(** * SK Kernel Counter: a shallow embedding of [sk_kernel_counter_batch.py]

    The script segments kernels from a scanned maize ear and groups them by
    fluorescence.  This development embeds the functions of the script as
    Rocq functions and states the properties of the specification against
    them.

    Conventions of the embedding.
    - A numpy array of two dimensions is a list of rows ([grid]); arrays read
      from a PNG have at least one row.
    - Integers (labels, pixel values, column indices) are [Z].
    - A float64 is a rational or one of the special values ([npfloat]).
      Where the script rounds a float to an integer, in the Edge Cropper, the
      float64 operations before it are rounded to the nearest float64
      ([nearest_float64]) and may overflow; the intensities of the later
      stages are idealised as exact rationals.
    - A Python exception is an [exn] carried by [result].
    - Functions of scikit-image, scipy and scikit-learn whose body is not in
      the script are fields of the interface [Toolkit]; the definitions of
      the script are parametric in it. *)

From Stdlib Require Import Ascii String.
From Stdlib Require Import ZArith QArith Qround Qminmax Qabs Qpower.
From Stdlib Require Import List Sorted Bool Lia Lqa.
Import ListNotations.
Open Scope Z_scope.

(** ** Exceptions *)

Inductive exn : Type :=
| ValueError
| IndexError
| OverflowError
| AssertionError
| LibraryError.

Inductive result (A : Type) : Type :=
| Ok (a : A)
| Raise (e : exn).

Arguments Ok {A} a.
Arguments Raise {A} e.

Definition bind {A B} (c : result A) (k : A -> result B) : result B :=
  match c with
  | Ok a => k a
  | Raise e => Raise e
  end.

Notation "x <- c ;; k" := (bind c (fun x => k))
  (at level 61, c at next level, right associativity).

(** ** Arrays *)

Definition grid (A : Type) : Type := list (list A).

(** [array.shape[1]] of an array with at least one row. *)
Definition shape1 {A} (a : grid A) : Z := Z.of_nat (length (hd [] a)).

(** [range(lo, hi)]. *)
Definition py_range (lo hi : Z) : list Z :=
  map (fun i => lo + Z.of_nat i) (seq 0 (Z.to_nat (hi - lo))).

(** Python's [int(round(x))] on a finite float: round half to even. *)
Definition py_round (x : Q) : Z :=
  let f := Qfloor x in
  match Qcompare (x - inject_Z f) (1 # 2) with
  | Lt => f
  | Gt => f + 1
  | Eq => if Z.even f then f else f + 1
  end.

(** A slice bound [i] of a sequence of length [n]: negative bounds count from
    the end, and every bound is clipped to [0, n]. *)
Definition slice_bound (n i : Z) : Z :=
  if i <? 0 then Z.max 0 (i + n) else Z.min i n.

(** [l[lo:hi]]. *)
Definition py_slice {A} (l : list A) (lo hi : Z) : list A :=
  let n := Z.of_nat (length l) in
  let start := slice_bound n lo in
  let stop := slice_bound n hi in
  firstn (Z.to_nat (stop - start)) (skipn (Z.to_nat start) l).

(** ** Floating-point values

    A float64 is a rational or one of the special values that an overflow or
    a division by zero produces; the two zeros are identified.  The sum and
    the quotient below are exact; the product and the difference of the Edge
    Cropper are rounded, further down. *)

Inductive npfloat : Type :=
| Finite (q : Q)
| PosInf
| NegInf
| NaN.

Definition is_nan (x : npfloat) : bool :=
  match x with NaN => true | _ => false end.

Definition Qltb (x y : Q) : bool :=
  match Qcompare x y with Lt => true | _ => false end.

○ ○ ○ ○ ○ ○ ○

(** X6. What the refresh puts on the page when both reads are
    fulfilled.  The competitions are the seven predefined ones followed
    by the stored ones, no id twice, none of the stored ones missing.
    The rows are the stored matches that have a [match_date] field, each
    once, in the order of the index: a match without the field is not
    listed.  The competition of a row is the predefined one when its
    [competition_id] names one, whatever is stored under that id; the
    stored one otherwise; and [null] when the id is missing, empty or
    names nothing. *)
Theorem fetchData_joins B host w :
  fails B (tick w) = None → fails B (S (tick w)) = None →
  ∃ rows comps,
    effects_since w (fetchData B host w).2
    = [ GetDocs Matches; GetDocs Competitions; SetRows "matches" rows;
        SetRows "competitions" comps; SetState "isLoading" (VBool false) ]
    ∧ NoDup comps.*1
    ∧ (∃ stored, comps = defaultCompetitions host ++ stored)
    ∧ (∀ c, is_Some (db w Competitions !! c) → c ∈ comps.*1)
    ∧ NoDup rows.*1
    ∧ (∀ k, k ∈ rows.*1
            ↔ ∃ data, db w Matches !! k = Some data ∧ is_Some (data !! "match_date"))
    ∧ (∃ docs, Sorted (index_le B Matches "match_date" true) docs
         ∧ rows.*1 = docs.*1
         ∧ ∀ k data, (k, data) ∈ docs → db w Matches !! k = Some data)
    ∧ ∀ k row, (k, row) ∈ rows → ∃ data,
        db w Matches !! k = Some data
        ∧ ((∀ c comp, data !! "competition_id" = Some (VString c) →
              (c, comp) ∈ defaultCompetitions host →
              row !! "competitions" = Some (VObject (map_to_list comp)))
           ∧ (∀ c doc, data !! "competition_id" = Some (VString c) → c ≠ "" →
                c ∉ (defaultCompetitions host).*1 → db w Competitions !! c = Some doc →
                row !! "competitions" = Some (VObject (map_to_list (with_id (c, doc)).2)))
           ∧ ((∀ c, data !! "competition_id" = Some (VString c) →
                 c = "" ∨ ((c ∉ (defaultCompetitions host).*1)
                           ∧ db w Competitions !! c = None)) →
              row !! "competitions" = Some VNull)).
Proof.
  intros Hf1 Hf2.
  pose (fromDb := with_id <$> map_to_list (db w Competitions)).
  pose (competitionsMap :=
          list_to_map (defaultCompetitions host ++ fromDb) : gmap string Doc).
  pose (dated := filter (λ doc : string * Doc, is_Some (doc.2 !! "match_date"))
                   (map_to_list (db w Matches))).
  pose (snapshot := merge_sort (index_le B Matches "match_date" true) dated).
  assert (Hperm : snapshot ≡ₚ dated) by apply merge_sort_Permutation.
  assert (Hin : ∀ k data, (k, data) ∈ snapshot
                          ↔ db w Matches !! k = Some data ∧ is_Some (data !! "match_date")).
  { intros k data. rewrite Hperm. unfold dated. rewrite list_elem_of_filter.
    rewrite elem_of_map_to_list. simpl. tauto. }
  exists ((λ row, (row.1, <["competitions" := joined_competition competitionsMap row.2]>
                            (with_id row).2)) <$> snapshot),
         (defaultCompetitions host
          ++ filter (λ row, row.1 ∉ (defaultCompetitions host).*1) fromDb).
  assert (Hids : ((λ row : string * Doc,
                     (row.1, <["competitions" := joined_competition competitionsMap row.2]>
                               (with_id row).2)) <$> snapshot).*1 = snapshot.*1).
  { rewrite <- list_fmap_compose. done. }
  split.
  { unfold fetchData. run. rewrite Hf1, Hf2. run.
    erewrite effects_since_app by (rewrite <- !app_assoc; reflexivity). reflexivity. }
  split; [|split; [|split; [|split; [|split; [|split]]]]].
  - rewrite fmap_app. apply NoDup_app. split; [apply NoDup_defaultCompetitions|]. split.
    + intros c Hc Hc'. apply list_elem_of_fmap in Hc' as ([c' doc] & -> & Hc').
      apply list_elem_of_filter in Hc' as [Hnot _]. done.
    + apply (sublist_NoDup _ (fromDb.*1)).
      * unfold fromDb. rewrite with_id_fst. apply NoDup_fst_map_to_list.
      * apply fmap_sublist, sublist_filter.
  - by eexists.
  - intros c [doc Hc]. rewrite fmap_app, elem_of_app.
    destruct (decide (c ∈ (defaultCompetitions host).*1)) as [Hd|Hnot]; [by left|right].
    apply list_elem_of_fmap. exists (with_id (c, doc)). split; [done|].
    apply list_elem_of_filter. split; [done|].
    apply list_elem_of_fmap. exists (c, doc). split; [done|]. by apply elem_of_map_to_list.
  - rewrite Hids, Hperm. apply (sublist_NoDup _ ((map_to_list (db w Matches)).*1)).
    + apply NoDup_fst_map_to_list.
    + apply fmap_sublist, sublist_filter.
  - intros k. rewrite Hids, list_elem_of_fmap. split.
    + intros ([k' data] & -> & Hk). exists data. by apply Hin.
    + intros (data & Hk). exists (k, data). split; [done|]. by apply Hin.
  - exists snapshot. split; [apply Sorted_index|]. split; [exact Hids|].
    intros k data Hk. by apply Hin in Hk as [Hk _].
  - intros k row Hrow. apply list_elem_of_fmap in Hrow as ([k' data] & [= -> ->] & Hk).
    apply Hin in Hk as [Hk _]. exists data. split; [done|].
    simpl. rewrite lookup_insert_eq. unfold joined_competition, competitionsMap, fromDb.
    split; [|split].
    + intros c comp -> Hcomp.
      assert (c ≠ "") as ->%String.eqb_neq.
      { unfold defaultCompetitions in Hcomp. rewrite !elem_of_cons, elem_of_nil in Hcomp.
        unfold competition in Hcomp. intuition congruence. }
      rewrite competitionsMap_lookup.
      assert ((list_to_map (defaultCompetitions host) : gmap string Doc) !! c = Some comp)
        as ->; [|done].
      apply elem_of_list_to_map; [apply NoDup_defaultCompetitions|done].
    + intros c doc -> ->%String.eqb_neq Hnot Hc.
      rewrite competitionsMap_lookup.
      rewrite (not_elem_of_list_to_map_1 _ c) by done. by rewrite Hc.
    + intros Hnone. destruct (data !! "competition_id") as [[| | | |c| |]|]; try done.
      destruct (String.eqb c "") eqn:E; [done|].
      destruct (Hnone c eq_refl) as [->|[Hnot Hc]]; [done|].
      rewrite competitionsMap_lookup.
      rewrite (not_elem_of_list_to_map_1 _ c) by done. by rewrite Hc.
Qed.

○ ○ ○ ○ ○ ○ ○

WHAT TO DO:
Within the material above, copy exactly the lines from the line that holds "(** * SK Kernel" up to and including the line that holds "(fun x => k))".

SOLUTION FOR THIS TASK:
(** * SK Kernel Counter: a shallow embedding of [sk_kernel_counter_batch.py]

    The script segments kernels from a scanned maize ear and groups them by
    fluorescence.  This development embeds the functions of the script as
    Rocq functions and states the properties of the specification against
    them.

    Conventions of the embedding.
    - A numpy array of two dimensions is a list of rows ([grid]); arrays read
      from a PNG have at least one row.
    - Integers (labels, pixel values, column indices) are [Z].
    - A float64 is a rational or one of the special values ([npfloat]).
      Where the script rounds a float to an integer, in the Edge Cropper, the
      float64 operations before it are rounded to the nearest float64
      ([nearest_float64]) and may overflow; the intensities of the later
      stages are idealised as exact rationals.
    - A Python exception is an [exn] carried by [result].
    - Functions of scikit-image, scipy and scikit-learn whose body is not in
      the script are fields of the interface [Toolkit]; the definitions of
      the script are parametric in it. *)

From Stdlib Require Import Ascii String.
From Stdlib Require Import ZArith QArith Qround Qminmax Qabs Qpower.
From Stdlib Require Import List Sorted Bool Lia Lqa.
Import ListNotations.
Open Scope Z_scope.

(** ** Exceptions *)

Inductive exn : Type :=
| ValueError
| IndexError
| OverflowError
| AssertionError
| LibraryError.

Inductive result (A : Type) : Type :=
| Ok (a : A)
| Raise (e : exn).

Arguments Ok {A} a.
Arguments Raise {A} e.

Definition bind {A B} (c : result A) (k : A -> result B) : result B :=
  match c with
  | Ok a => k a
  | Raise e => Raise e
  end.

Notation "x <- c ;; k" := (bind c (fun x => k))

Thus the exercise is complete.